Standardisation of sustainability reporting
A big stumbling block for integrating ESG into business models is non-standardised reporting, which can lead to inconsistencies in data and misrepresentation of the facts. This has led to growing calls for ESG reporting to be standardised, which is already drip-feeding through into more recent reporting initiatives from the International Sustainability Standards Board (ISSB) and the Corporate Sustainability Reporting Directive (CSRD). For large privately owned businesses who have already begun reporting on sustainability issues, aligning with standardised ESG reporting frameworks provides a concrete platform for ESG actions going forward. For those privately owned businesses yet to embark on ESG reporting, using standardised reporting frameworks will provide much needed guidance to begin the journey from a position of clarity and confidence, particularly when reporting on more complex areas within the supply chain.
Digital transformation
Technology will play a significant role in enabling the corporate sustainability agenda. Data quality, quantity and availability are paramount to any business strategy, management programme or ESG reporting framework. Trusted data sources eliminate the discrepancies in the data, reducing verification and validation requirements. Automated ESG assessment, management, and reporting frameworks are being developed, allowing for broader and speedier acceptance of ESG reporting. Blockchain has yet to be fully utilised, but innovations are being tested. It is essential that privately owned business leaders ensure they are not left behind in using technology to support ESG integration. Analysing how technology can benefit ESG strategies and reporting will help reduce the burden on resources.

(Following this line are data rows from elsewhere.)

Definition Handle (f : FakeServer) (o : Observed)
    : list Event * (option Response * option Status) :=
  let resp0 := mkResponse (name f) "gRPC" 0 "" [] None None None None in
  match injected o with
  | Some (code, msg) =>
      let resp := mkResponse (Name resp0) (Type_ resp0) code msg
                    [] None None None None in
      ([EvGenerate; EvInject; EvSetError msg;
        EvSetMetadata (Go.Itoa code)] ++ deferred,
       (None, status_Err code msg resp))
  | None =>
      let fanout :=
        if (0 <? List.length (upstreamURIs f))%nat
        then [EvFanOut (workerCount f) (upstreamURIs f)] else [] in
      let upstreamError :=
        if (0 <? List.length (upstreamURIs f))%nat
        then poolError o else None in
      let calls :=
        if (0 <? List.length (upstreamURIs f))%nat
        then poolResponses o else [] in
      let rd := Go.int_sub (d o) (et o) in
      match upstreamError with
      | Some msg =>
          let resp := mkResponse (Name resp0) (Type_ resp0) codes_Internal
                        msg calls None None None None in
          ([EvGenerate; EvInject] ++ fanout ++
           [EvCalculate; EvSetMetadata (Go.Itoa codes_Internal);
            EvSetError msg] ++ deferred,
           (None, status_Err codes_Internal msg resp))
      | None =>
          let sleep := if 0 <? rd then [EvSleep rd] else [] in
          let body := if String.prefix "{" (message f)
                      then message f
                      else String.append quote
                             (String.append (message f) quote) in
          let resp := mkResponse (Name resp0) (Type_ resp0) 0 "" calls
                        (Some (ts o)) (Some (te o))
                        (Some (Go.time_Sub (te o) (ts o))) (Some body) in
          ([EvGenerate; EvInject] ++ fanout ++
           [EvCalculate; EvSleepService rd] ++ sleep ++
           [EvSleepFinished; EvSetMetadata "0"] ++ deferred,
           (Some resp, None))
      end
  end.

Reduction in cost and administrative barriers
Cost and administrative navigation have been big barriers to ESG integration among privately owned businesses. However, these barriers are expected to reduce drastically as governments require and encourage more business sectors to engage with the benefits of sustainability. According to the latest Mazars’ survey, awareness of the benefits of ESG has risen in small and medium-sized enterprises. This suggests that, as ESG becomes more accepted as a whole of market requirement, the barriers associated with meeting those requirements will fall. At the same time, available expertise needed to meet those requirements will increase as the ESG service sector grows.
New value creation opportunities
As business leaders increasingly shift their mindset and strategy, ESG will move from risk management to opportunity and value creation. This trends presents benefits for privately owned businesses who are often nimbler and more agile in their ability to react to market forces than their blue chip counterparts. While it will require leadership to clearly identify the added value opportunities that a more sustainable business model can bring, improved performance, the ability add value to shareholders and a distinct competitive advantage are distinct benefits.
Adjusting to the new landscape
A significant consequence of the ESG revolution is that it has forced the world to redefine success in that businesses can no longer be assessed purely on financial returns. Similarly, ESG reporting alone cannot determine the value of an organisation and will therefore force the merging of these two paradigms to deliver a holistic definition of success. Progressively, we are closer to holistic reporting and redefining how the value of businesses is measured. As the value case for ESG becomes increasingly apparent, the infrastructure of sustainable business assessment, management and reporting will be deployed more widely by a broader section of society. This is likely to have a positive impact on talent attraction, service provision choice and international expansion ambitions.
In terms of performance benchmarking, there will be a shift to incorporate more sustainability standards, including the Paris Agreement and the UN SDGs. A more formal process of building strategy and targets around future needs will emerge as a more effective long-term measure of progress and success for privately owned businesses.